Supplied information:
....

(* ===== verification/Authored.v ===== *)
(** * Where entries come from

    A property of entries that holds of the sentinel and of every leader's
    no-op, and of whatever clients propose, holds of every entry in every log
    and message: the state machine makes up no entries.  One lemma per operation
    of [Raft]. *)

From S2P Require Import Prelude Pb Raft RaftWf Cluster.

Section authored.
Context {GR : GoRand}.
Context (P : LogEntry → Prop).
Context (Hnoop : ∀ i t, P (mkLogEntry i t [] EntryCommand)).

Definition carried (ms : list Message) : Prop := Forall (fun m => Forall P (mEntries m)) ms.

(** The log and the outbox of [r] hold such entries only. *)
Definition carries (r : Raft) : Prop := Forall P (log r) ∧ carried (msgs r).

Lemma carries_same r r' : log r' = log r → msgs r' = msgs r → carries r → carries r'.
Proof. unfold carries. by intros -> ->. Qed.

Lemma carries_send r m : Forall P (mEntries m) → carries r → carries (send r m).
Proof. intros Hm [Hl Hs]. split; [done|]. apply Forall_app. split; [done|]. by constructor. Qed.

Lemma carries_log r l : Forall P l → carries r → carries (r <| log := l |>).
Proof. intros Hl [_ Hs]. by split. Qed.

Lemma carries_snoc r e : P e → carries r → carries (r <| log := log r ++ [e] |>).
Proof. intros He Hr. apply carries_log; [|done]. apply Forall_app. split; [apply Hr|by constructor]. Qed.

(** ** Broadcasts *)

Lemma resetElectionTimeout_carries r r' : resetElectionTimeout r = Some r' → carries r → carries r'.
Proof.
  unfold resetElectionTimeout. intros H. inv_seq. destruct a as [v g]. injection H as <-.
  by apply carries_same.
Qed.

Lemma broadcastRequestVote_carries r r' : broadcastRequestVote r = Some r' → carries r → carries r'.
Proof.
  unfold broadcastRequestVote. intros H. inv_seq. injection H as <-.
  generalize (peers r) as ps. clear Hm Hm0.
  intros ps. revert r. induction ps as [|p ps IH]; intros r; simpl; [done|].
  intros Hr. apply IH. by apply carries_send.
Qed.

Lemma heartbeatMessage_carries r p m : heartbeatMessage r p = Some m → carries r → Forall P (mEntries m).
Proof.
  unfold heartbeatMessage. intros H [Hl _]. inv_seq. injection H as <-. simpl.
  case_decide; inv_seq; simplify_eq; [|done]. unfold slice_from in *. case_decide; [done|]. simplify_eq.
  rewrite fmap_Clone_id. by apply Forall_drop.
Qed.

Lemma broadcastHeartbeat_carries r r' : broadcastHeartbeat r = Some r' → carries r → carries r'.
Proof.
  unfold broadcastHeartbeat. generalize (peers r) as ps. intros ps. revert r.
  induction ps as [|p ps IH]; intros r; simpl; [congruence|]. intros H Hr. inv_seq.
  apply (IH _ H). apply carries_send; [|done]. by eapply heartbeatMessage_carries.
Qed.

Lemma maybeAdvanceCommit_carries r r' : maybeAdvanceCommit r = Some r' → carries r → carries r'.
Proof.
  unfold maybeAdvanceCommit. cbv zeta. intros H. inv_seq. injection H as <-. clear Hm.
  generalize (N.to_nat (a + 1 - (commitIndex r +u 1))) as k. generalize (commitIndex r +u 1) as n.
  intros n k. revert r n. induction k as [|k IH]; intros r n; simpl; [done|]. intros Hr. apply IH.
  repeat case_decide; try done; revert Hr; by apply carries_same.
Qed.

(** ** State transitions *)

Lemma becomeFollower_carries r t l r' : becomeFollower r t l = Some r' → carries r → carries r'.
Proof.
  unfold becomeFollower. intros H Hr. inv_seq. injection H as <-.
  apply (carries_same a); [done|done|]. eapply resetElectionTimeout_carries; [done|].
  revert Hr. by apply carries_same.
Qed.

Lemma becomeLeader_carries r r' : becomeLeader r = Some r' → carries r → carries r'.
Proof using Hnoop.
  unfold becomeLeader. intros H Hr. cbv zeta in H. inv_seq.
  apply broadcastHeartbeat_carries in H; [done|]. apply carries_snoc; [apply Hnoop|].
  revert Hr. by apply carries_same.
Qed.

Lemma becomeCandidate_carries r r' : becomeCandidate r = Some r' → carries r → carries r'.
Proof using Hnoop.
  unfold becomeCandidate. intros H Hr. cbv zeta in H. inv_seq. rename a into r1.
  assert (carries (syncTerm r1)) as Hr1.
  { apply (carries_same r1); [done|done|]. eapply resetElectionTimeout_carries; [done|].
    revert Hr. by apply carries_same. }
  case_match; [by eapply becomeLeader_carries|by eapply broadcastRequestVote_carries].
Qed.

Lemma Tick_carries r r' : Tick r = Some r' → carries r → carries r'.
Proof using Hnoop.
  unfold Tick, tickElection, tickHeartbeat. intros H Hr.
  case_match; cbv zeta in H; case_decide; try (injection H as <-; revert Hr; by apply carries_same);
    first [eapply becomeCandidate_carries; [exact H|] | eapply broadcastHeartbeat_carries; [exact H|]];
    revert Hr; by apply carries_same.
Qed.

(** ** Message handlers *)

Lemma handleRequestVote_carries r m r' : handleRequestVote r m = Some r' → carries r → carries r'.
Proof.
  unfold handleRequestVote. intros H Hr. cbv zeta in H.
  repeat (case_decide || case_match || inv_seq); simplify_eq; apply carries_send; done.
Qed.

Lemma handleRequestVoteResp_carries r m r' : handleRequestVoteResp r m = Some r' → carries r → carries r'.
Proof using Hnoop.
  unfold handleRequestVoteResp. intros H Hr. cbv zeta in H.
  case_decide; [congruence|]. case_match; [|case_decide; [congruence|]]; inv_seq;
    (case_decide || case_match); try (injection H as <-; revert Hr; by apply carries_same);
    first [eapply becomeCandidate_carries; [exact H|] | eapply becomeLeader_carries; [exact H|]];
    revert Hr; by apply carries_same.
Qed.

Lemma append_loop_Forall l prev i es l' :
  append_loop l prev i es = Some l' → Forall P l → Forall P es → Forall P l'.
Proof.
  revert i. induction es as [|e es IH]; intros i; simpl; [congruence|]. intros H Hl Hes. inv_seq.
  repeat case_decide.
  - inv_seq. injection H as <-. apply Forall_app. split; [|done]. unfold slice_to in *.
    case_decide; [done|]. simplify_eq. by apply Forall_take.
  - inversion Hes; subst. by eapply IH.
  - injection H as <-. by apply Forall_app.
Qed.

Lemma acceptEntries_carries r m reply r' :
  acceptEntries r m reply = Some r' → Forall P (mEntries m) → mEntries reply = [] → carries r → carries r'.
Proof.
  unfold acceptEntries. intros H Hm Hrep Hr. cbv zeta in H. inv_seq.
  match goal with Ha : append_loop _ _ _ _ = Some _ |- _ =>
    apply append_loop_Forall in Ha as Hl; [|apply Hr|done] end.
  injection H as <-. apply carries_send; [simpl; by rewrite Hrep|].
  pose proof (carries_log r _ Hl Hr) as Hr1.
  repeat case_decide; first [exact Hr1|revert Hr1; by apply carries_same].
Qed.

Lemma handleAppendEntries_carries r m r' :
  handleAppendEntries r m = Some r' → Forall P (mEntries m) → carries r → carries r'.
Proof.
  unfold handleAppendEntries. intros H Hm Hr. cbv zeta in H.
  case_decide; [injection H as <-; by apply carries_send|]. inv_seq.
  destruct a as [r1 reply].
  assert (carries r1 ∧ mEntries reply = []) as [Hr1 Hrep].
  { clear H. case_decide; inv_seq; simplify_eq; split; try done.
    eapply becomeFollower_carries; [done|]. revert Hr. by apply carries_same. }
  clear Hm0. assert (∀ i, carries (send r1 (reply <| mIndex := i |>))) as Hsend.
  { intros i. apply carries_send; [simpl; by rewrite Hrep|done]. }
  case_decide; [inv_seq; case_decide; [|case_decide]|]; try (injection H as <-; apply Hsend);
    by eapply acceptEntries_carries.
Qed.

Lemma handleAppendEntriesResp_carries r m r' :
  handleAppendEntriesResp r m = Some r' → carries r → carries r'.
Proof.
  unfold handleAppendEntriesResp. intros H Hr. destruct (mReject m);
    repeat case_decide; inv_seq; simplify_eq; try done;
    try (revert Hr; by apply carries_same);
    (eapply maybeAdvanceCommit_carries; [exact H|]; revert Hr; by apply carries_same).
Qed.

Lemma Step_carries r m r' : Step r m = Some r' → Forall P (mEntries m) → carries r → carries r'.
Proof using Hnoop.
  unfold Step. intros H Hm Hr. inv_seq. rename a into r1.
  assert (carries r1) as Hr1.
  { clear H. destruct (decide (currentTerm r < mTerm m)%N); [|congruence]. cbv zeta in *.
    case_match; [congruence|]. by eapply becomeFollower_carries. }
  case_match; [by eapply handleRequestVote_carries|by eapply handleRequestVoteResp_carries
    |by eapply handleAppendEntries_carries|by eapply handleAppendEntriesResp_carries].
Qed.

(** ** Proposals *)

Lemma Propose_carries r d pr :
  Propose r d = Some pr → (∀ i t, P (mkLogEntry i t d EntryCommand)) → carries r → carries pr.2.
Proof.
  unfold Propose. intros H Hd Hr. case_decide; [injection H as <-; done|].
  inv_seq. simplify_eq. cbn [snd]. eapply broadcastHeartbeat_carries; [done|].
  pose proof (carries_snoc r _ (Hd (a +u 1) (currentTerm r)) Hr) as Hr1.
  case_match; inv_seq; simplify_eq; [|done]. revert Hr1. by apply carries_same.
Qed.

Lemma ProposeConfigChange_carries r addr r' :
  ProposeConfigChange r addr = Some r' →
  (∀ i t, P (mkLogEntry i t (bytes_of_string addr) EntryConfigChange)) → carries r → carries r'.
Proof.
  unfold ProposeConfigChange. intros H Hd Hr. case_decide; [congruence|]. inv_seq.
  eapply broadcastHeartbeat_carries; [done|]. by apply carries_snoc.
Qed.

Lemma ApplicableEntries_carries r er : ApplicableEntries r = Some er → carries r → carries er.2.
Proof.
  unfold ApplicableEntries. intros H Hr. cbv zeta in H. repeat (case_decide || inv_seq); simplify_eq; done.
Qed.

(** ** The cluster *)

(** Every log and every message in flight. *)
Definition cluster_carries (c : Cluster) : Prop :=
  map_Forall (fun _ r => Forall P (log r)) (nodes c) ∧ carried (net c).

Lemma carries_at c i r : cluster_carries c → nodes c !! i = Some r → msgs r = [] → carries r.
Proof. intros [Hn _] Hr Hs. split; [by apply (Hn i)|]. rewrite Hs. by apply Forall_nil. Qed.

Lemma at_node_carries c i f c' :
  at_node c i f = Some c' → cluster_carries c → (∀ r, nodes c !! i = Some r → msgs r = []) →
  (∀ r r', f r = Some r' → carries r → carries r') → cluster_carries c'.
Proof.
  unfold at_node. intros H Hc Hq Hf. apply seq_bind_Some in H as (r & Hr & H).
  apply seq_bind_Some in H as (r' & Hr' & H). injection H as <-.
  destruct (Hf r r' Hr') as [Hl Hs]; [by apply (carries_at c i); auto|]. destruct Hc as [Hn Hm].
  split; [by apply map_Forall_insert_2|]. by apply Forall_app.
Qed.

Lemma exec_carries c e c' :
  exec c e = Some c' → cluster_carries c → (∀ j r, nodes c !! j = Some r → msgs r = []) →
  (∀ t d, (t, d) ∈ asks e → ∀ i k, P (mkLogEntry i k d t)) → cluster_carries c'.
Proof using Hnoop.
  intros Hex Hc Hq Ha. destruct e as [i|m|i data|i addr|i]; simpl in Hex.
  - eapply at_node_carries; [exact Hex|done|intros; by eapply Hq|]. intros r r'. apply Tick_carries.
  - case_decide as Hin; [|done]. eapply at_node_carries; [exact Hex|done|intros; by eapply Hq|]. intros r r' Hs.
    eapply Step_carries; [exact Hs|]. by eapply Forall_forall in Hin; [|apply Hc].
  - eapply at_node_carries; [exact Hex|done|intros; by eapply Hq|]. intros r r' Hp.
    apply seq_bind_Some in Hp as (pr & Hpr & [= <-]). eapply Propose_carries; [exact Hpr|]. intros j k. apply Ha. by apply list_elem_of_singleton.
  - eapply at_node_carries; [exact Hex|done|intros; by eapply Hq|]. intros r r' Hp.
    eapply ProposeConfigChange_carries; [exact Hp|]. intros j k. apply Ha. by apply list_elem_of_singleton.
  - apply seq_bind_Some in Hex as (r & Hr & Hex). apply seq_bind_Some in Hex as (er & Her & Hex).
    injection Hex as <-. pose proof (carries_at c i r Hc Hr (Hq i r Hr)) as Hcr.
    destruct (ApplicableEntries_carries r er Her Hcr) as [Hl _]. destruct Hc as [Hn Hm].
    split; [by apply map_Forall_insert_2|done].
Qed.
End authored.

....

All that belongs in the answer is the run of lines above from the line containing "append_loop l prev" through the line containing "apply append_loop_Forall in", exactly as written.

Response to this exercise:
  append_loop l prev i es = Some l' → Forall P l → Forall P es → Forall P l'.
Proof.
  revert i. induction es as [|e es IH]; intros i; simpl; [congruence|]. intros H Hl Hes. inv_seq.
  repeat case_decide.
  - inv_seq. injection H as <-. apply Forall_app. split; [|done]. unfold slice_to in *.
    case_decide; [done|]. simplify_eq. by apply Forall_take.
  - inversion Hes; subst. by eapply IH.
  - injection H as <-. by apply Forall_app.
Qed.

Lemma acceptEntries_carries r m reply r' :
  acceptEntries r m reply = Some r' → Forall P (mEntries m) → mEntries reply = [] → carries r → carries r'.
Proof.
  unfold acceptEntries. intros H Hm Hrep Hr. cbv zeta in H. inv_seq.
  match goal with Ha : append_loop _ _ _ _ = Some _ |- _ =>
    apply append_loop_Forall in Ha as Hl; [|apply Hr|done] end.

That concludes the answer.